(** A closed spine is a tree. *)
Lemma spine_asm m d p xs u :
  spine m d p xs (sroot u) → srep m u →
  link m d p (sroot (asm d xs u)) ∧ srep m (asm d xs u).
Proof.
  revert p; induction xs as [|[x b] xs IH]; intros p; simpl; [done|].
  intros (H1 & H2 & H3 & H4) Hu. destruct (IH x H4 Hu) as [H5 H6].
  split; [by rewrite sroot_mk|]. apply srep_mk. split_and!; [|done..].
  unfold link in *. destruct (m !! x) as [[l r]|]; [|done].
  destruct d; simpl in *; congruence.
Qed.

(** ** Runs of the field accesses *)

Lemma sp_child_run d s x e :
  sp_mem s !! x = Some e → SPLAY_CHILD d (Some x) s = Some (sp_child d e, s).
Proof. intros H. unfold SPLAY_CHILD; simpl. by rewrite H. Qed.

Lemma sp_set_run d s x e p :
  sp_mem s !! x = Some e →
  SPLAY_SET_CHILD d (Some x) p s =
  Some (tt, SpState (sph_root s) (<[x := sp_with_child d p e]> (sp_mem s))).
Proof. intros H. unfold SPLAY_SET_CHILD; simpl. by rewrite H. Qed.

Lemma sp_root_run s : SPLAY_ROOT s = Some (sph_root s, s).
Proof. done. Qed.

Lemma sp_set_root_run p s : SPLAY_SET_ROOT p s = Some (tt, SpState p (sp_mem s)).
Proof. done. Qed.

Lemma child_smkent d a b : sp_child d (smkent d a b) = a.
Proof. by destruct d. Qed.

Lemma child_flip_smkent d a b : sp_child (flip d) (smkent d a b) = b.
Proof. by destruct d. Qed.

Lemma with_child_smkent d a b p : sp_with_child d p (smkent d a b) = smkent d p b.
Proof. by destruct d. Qed.

Lemma with_child_flip_smkent d a b p : sp_with_child (flip d) p (smkent d a b) = smkent d a p.
Proof. by destruct d. Qed.

(** Run a field access on the entry [H]. *)
Ltac srun :=
  lazymatch goal with
  | |- (SPLAY_ROOT ≫= _) ?s = _ => rewrite (bind_run _ _ _ _ _ (sp_root_run s))
  | |- (SPLAY_SET_ROOT ?p ≫= _) ?s = _ => rewrite (bind_run _ _ _ _ _ (sp_set_root_run p s))
  | |- (SPLAY_CHILD _ _ ≫= _) _ = _ => erewrite bind_run by (apply sp_child_run; eauto)
  | |- (SPLAY_SET_CHILD _ _ _ ≫= _) _ = _ => erewrite bind_run by (apply sp_set_run; eauto)
  end.

(** ** The state of the loop *)

Section loop.
Context (F : gmap positive spe_entry) (N : list positive) (node : positive).
Implicit Types (A B : list (positive * stree)) (t : stree) (s : sp_state).

(** The tree at the root is [t]; the spine on the [d]-links of [__node] is
    [A], the one on its other links is [B]. *)
Definition SS d s A t B : Prop :=
  srep (sp_mem s) t ∧ sph_root s = sroot t ∧
  (∃ q, spine (sp_mem s) d node A q) ∧ (∃ q, spine (sp_mem s) (flip d) node B q) ∧
  NoDup (node :: sinorder t ++ els A ++ els B) ∧
  (∀ z, z ∈ node :: sinorder t ++ els A ++ els B → z ∈ N) ∧
  (∀ z, z ∉ N → sp_mem s !! z = F !! z).

Lemma SS_flip d s A t B : SS d s A t B ↔ SS (flip d) s B t A.
Proof.
  unfold SS. rewrite flip_flip.
  assert (node :: sinorder t ++ els A ++ els B ≡ₚ node :: sinorder t ++ els B ++ els A)
    as E by occs.
  setoid_rewrite E. tauto.
Qed.

(** Links between two of the pieces change nothing in the third. *)
Lemma spine_write m d p xs q z e e' :
  spine m d p xs q → z ∉ els xs → m !! z = Some e →
  (z = p → sp_child d e' = sp_child d e) → spine (<[z := e']> m) d p xs q.
Proof.
  intros Hs Hz He Hc. eapply spine_ext; [| |exact Hs].
  - destruct (decide (z = p)) as [->|].
    + rewrite lookup_insert_eq, He. simpl. by rewrite Hc.
    + by rewrite lookup_insert_ne.
  - intros w Hw. apply lookup_insert_ne. by intros ->.
Qed.

Lemma splay_rotate_run d s A a y b x c B :
  SS d s A (smk d (smk d a y b) x c) B →
  ∃ s', SPLAY_ROTATE d (Some y) s = Some (tt, s') ∧
        SS d s' A (smk d a y (smk d b x c)) B.
Proof.
  intros (Ht & Hr & (q & HA) & (q' & HB) & Hnd & HN & HF).
  rewrite sroot_mk in Hr. apply srep_mk in Ht as (Hx & Ha & Hc).
  apply srep_mk in Ha as (Hy & Ha & Hb). rewrite sroot_mk in Hx.
  set (m1 := <[x := smkent d (sroot b) (sroot c)]> (sp_mem s)).
  set (m2 := <[y := smkent d (sroot a) (Some x)]> m1).
  assert (Hm : ∀ z, z ≠ x → z ≠ y → m2 !! z = sp_mem s !! z).
  { intros z ??. unfold m2, m1. by rewrite !lookup_insert_ne. }
  exists (SpState (Some y) m2). split.
  - unfold SPLAY_ROTATE. srun. rewrite Hr. srun. rewrite child_flip_smkent.
    srun. rewrite with_child_smkent. srun. cbn [sph_root]. rewrite Hr.
    erewrite bind_run by (apply sp_set_run; cbn [sp_mem];
      rewrite lookup_insert_ne by occs; exact Hy).
    by rewrite with_child_flip_smkent.
  - unfold SS. cbn [sp_mem sph_root]. rewrite !srep_mk, !sroot_mk. split_and!.
    + apply lookup_insert_eq.
    + eapply srep_ext; [|exact Ha]. intros z Hz. apply Hm; occs.
    + unfold m2. rewrite lookup_insert_ne by occs. apply lookup_insert_eq.
    + eapply srep_ext; [|exact Hb]. intros z Hz. apply Hm; occs.
    + eapply srep_ext; [|exact Hc]. intros z Hz. apply Hm; occs.
    + done.
    + exists q. apply (spine_ext (sp_mem s)); [by rewrite Hm by occs| |exact HA].
      intros z Hz. apply Hm; occs.
    + exists q'. apply (spine_ext (sp_mem s)); [by rewrite Hm by occs| |exact HB].
      intros z Hz. apply Hm; occs.
    + occs.
    + intros z Hz. apply HN. occs.
    + intros z Hz. rewrite <-HF by done.
      apply Hm; intros ->; apply Hz, HN; occs.
Qed.
Lemma splay_foreach_run bound fuel s t pre l :
  SHolds s t → sorted cmp (sinorder t) → sinorder t = pre ++ l →
  length (sinorder t) < bound → length l < fuel →
  ∃ s' t', splay_foreach_loop cmp bound fuel (head l) s = Some (l, s') ∧
    SHolds s' t' ∧ sinorder t' = sinorder t ∧ suntouched (sinorder t) s s' ∧ keeps s s'.
Proof.
  revert s t pre l; induction fuel as [|fuel IH]; intros s t pre l HH Hs Hl Hb Hf; [lia|].
  destruct l as [|x l]; [by exists s, t; split_and!; auto using keeps_refl|].
  cbn [splay_foreach_loop head].
  destruct (splay_next_run bound x s t HH Hs) as (s1 & t1 & E & HH1 & Hi1 & Hu1 & Hk1);
    [rewrite Hl; set_solver|done|].
  assert (Hnd : NoDup (sinorder t)) by apply HH.
  assert (Hnx : lnext x (sinorder t) = head l).
  { rewrite Hl. apply lnext_app. rewrite Hl in Hnd. occs. }
  rewrite Hnx in E. rewrite (bind_run _ _ _ _ _ E). rewrite <-Hi1 in *.
  destruct (IH s1 t1 (pre ++ [x]) l) as (s2 & t2 & E2 & HH2 & Hi2 & Hu2 & Hk2); try done.
  { rewrite Hl, <-app_assoc. done. }
  { simpl in Hf. lia. }
  exists s2, t2. split_and!; [|done|done| |by eapply keeps_trans].
  - by rewrite (bind_run _ _ _ _ _ E2).
  - intros z Hz. rewrite (Hu2 z Hz). by apply Hu1.
Qed.
End operations.

(** ** Histories of calls *)

Inductive sp_op :=
  | SpInsert (e : positive)
  | SpRemove (e : positive)
  | SpFind (e : positive)
  | SpNext (e : positive)
  | SpMin
  | SpMax.

Section histories.
Context (cmp : positive → positive → Z) `{!Comparison cmp}.
(** Split the pool entry of one element into its locations. *)
Ltac one Q HQ := unfold single in HQ; destruct Q as [|[? ?] [|]]; cbn in HQ; try discriminate HQ; injection HQ as ->.
Ltac two Q HQ := unfold double in HQ; destruct Q as [|[? ?] [|[? ?] [|]]]; cbn in HQ; try discriminate HQ; injection HQ as -> ->.

Ltac qperm := first [done | solve [occs] | solve_Permutation].

#[export] Instance tailq_impl : QueueImpl (tailq off h) double tailq_op tailq_supports U.
Proof.
  intros R xs m op r xs' HH Hsup Hspec.
  pose proof (held_Forall _ _ _ _ _ _ _ HU HH) as Hz.
  destruct Hspec; try done; cbn [tailq_op].
  - refine (insert_step _ _ _ _ _ _ _ e _ _ _ HH _ _); [|qperm|done|done]. intros Q P HQ HO. two Q HQ.
    by eapply tailq_insert_head_run.
  - refine (insert_step _ _ _ _ _ _ _ e _ _ _ HH _ _); [|qperm|done|done]. intros Q P HQ HO. two Q HQ.
    by eapply tailq_insert_tail_run.
  - refine (insert_step _ _ _ _ _ _ _ e _ _ _ HH _ _); [|qperm|done|done]. intros Q P HQ HO. two Q HQ.
    by eapply tailq_insert_after_run.
  - refine (insert_step _ _ _ _ _ _ _ e _ _ _ HH _ _); [|qperm|done|done]. intros Q P HQ HO. two Q HQ.
    by eapply tailq_insert_before_run.
  - refine (remove_step _ _ _ _ _ _ _ x _ _ _ HH); [|qperm]. intros P HO.
    destruct (tailq_remove_run off debug R m h l x k P HO Hz) as (m' & w1 & w2 & E & HO').
    by exists m', [(nx x, w1); (pv x, w2)].
  - refine (replace_step _ _ _ _ _ _ _ x e _ _ _ HH _ _); [|qperm|done|done].
    intros Q P HQ HO. two Q HQ.
    destruct (tailq_replace_run off debug R m h l x k e _ _ P HO Hz) as (m' & w1 & w2 & E & HO').
    by exists m', [(nx x, w1); (pv x, w2)].
  - refine (read_step _ _ _ _ _ _ _ _ _ HH); intros P HO. unfold TAILQ_FIRST.
    destruct xs as [|x xs]; qopen; qrun; done.
  - refine (read_step _ _ _ _ _ _ _ _ _ HH); intros P HO. by eapply tailq_last_run.
  - refine (read_step _ _ _ _ _ _ _ _ _ HH); intros P HO. unfold TAILQ_NEXT.
    destruct k as [|y k]; qopen; qrun; done.
  - refine (read_step _ _ _ _ _ _ _ _ _ HH); intros P HO. by eapply tailq_prev_run.
  - refine (read_step _ _ _ _ _ _ _ _ _ HH); intros P HO.
    unfold flag, TAILQ_EMPTY, TAILQ_FIRST. destruct xs as [|x xs]; nz; qopen; qrun; done.
Qed.

#[export] Instance slist_impl fuel :
  NoDup U → (length U < fuel)%nat →
  QueueImpl (slist off h) single (slist_op fuel) slist_supports U.
Proof.
  intros HUnd Hf R xs m op r xs' HH Hsup Hspec.
  pose proof (held_Forall _ _ _ _ _ _ _ HU HH) as Hz.
  pose proof (held_NoDup _ _ _ _ _ _ HUnd HH) as Hnd.
  destruct Hspec; try done; cbn [slist_op].
  - refine (insert_step _ _ _ _ _ _ _ e _ _ _ HH _ _); [|qperm|done|done]. intros Q P HQ HO. one Q HQ.
    by eapply slist_insert_head_run.
  - refine (insert_step _ _ _ _ _ _ _ e _ _ _ HH _ _); [|qperm|done|done]. intros Q P HQ HO. one Q HQ.
    by eapply slist_insert_after_run.
  - refine (remove_step _ _ _ _ _ _ _ x _ _ _ HH); [|qperm]. intros P HO.
    destruct (slist_remove_head_run off R m h x xs P HO) as (m' & w & E & HO').
    by exists m', [(nx x, w)].
  - refine (remove_step _ _ _ _ _ _ _ y _ _ _ HH); [|qperm]. intros P HO.
    destruct (slist_remove_after_run off R m h l x y k P HO) as (m' & w & E & HO').
    by exists m', [(nx y, w)].
  - refine (remove_step _ _ _ _ _ _ _ x _ _ _ HH); [|qperm]. intros P HO.
    assert (length l < fuel)%nat as Hl.
    { destruct HH as (ys & ? & _ & _ & HUp). apply Permutation_length in HUp.
      rewrite !length_app in HUp. simpl in HUp. lia. }
    destruct (slist_remove_run off debug R fuel m h l x k P HO) as (m' & w & E & HO'); [occs|done|].
    by exists m', [(nx x, w)].
  - refine (read_step _ _ _ _ _ _ _ _ _ HH); intros P HO. unfold SLIST_FIRST.
    destruct xs as [|x xs]; qopen; qrun; done.
  - refine (read_step _ _ _ _ _ _ _ _ _ HH); intros P HO. unfold SLIST_NEXT.
    destruct k as [|y k]; qopen; qrun; done.
  - refine (read_step _ _ _ _ _ _ _ _ _ HH); intros P HO.
    unfold flag, SLIST_EMPTY, SLIST_FIRST. destruct xs as [|x xs]; nz; qopen; qrun; done.
Qed.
—————
> _Task requirements_
Look over the entries above and say how many lines contain "induction"; give only the number.

> _Exercise output_
2